→ ACTIVITY: Your answer should hold all lines of the entries that include the word "answers".

(Saved data entries)
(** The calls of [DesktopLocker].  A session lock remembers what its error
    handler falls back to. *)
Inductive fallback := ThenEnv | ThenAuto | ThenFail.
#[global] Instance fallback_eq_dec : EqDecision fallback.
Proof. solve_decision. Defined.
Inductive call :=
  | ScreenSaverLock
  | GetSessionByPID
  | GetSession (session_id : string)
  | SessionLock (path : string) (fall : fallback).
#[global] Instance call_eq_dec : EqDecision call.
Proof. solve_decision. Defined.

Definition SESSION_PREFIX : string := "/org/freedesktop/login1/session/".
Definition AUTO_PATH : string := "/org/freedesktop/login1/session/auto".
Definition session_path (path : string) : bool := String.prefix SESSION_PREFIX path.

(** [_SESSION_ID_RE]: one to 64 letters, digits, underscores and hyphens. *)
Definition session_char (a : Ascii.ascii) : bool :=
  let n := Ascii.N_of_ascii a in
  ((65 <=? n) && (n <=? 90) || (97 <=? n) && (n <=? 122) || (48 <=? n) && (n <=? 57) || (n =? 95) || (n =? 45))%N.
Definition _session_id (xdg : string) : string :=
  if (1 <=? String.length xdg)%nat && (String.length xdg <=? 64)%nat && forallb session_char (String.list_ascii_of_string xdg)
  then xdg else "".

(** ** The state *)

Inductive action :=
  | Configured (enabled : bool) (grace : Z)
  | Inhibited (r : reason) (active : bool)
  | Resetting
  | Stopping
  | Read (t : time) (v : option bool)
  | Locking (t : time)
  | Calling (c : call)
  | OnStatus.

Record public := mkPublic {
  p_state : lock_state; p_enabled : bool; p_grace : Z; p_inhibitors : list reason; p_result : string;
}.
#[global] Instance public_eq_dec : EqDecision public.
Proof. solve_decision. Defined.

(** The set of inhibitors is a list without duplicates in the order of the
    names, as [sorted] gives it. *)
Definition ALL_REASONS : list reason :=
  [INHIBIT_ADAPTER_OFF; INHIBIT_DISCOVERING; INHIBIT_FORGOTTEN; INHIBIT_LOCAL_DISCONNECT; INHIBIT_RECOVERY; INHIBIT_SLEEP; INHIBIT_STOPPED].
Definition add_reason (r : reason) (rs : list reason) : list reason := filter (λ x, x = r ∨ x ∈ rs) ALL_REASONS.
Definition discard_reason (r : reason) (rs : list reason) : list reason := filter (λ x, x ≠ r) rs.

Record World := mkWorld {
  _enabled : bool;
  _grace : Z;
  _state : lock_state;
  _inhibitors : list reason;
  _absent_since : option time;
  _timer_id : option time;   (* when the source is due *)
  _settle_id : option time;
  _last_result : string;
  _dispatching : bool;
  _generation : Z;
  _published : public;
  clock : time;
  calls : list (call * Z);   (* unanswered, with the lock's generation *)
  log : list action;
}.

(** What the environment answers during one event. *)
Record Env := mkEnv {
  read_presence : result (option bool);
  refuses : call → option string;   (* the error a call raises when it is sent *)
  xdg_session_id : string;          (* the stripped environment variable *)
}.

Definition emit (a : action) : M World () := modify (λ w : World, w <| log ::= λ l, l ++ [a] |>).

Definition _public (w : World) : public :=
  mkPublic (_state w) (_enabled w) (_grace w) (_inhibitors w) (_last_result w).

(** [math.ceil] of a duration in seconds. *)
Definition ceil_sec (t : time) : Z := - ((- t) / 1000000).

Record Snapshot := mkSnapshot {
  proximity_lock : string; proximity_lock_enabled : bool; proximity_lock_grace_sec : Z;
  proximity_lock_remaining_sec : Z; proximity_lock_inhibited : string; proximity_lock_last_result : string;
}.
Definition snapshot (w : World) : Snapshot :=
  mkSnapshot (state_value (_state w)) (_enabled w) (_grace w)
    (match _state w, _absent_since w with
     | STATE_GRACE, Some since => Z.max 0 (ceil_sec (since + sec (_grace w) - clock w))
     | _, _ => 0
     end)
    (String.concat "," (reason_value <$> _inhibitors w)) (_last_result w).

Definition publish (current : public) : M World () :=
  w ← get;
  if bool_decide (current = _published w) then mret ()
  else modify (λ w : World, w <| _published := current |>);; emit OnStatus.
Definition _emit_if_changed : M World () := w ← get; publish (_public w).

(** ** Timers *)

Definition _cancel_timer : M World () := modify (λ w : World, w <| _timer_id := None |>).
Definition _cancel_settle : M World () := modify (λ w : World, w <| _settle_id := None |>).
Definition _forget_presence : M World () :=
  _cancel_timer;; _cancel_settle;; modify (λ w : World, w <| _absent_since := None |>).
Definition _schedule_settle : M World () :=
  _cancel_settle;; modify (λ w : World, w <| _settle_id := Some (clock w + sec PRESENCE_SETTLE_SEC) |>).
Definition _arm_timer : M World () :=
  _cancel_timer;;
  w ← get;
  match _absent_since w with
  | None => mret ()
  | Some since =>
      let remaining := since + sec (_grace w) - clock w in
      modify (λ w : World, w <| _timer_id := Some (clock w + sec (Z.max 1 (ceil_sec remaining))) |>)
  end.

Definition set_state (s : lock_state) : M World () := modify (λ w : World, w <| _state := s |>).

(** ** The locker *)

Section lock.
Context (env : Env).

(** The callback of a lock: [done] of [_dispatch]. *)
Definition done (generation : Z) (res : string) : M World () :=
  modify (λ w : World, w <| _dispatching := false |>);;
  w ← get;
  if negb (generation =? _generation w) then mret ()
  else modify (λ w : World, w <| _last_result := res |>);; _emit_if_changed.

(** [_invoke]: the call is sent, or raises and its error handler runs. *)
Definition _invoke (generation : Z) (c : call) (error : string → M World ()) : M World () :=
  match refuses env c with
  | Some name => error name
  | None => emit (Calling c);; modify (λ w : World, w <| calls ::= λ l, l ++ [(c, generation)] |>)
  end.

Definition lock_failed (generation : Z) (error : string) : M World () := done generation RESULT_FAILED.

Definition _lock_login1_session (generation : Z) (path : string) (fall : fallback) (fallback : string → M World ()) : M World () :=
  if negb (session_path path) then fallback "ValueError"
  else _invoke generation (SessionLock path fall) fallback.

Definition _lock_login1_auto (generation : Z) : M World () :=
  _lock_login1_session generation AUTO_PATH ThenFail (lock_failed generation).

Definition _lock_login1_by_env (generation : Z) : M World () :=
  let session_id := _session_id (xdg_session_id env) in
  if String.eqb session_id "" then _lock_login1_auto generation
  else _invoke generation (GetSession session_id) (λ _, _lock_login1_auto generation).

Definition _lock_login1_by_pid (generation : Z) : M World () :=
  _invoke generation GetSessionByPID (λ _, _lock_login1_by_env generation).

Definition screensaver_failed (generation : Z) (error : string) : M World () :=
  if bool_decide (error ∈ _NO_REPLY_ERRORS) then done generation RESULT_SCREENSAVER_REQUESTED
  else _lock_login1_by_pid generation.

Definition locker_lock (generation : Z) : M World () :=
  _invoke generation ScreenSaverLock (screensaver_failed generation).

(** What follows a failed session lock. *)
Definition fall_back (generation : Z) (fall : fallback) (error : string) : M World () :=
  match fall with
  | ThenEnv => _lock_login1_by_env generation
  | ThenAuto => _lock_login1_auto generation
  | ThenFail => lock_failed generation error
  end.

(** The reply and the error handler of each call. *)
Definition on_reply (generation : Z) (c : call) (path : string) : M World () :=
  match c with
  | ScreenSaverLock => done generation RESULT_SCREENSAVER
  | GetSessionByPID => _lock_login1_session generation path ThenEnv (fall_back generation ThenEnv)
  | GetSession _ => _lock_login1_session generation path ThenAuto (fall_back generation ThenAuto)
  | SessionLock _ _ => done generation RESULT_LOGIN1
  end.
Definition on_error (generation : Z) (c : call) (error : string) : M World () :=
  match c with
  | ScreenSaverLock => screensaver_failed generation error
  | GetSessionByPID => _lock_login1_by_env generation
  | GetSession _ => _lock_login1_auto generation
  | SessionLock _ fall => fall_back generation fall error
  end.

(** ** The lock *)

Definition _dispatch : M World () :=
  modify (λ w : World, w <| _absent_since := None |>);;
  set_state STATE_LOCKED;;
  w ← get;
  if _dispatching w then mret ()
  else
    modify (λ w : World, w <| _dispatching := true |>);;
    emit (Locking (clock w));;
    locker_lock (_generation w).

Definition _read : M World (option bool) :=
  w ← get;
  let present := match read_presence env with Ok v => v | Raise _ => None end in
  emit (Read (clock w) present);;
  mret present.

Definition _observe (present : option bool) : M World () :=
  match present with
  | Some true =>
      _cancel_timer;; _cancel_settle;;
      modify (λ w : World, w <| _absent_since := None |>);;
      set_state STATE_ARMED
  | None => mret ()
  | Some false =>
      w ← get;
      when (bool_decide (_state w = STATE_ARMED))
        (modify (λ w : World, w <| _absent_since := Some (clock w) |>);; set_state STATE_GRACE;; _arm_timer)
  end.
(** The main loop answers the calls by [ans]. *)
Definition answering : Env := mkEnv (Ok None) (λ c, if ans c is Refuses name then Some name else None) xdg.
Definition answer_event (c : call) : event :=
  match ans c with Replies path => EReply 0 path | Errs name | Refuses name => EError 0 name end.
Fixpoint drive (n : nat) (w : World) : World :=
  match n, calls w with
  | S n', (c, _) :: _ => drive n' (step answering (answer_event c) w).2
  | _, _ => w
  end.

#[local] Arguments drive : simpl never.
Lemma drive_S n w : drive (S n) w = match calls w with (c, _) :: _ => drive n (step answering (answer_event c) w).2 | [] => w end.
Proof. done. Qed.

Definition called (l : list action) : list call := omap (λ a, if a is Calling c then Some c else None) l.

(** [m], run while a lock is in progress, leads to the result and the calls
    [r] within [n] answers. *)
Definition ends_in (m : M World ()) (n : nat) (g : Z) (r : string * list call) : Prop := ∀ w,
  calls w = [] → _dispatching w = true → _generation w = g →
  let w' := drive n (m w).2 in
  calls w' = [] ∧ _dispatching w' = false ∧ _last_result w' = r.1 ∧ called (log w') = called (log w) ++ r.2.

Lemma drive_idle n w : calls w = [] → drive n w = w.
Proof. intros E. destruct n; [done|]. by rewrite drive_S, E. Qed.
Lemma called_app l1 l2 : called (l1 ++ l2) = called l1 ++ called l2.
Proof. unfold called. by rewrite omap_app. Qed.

→ EXERCISE ANSWER:
(** What the environment answers during one event. *)
(** The main loop answers the calls by [ans]. *)
    [r] within [n] answers. *)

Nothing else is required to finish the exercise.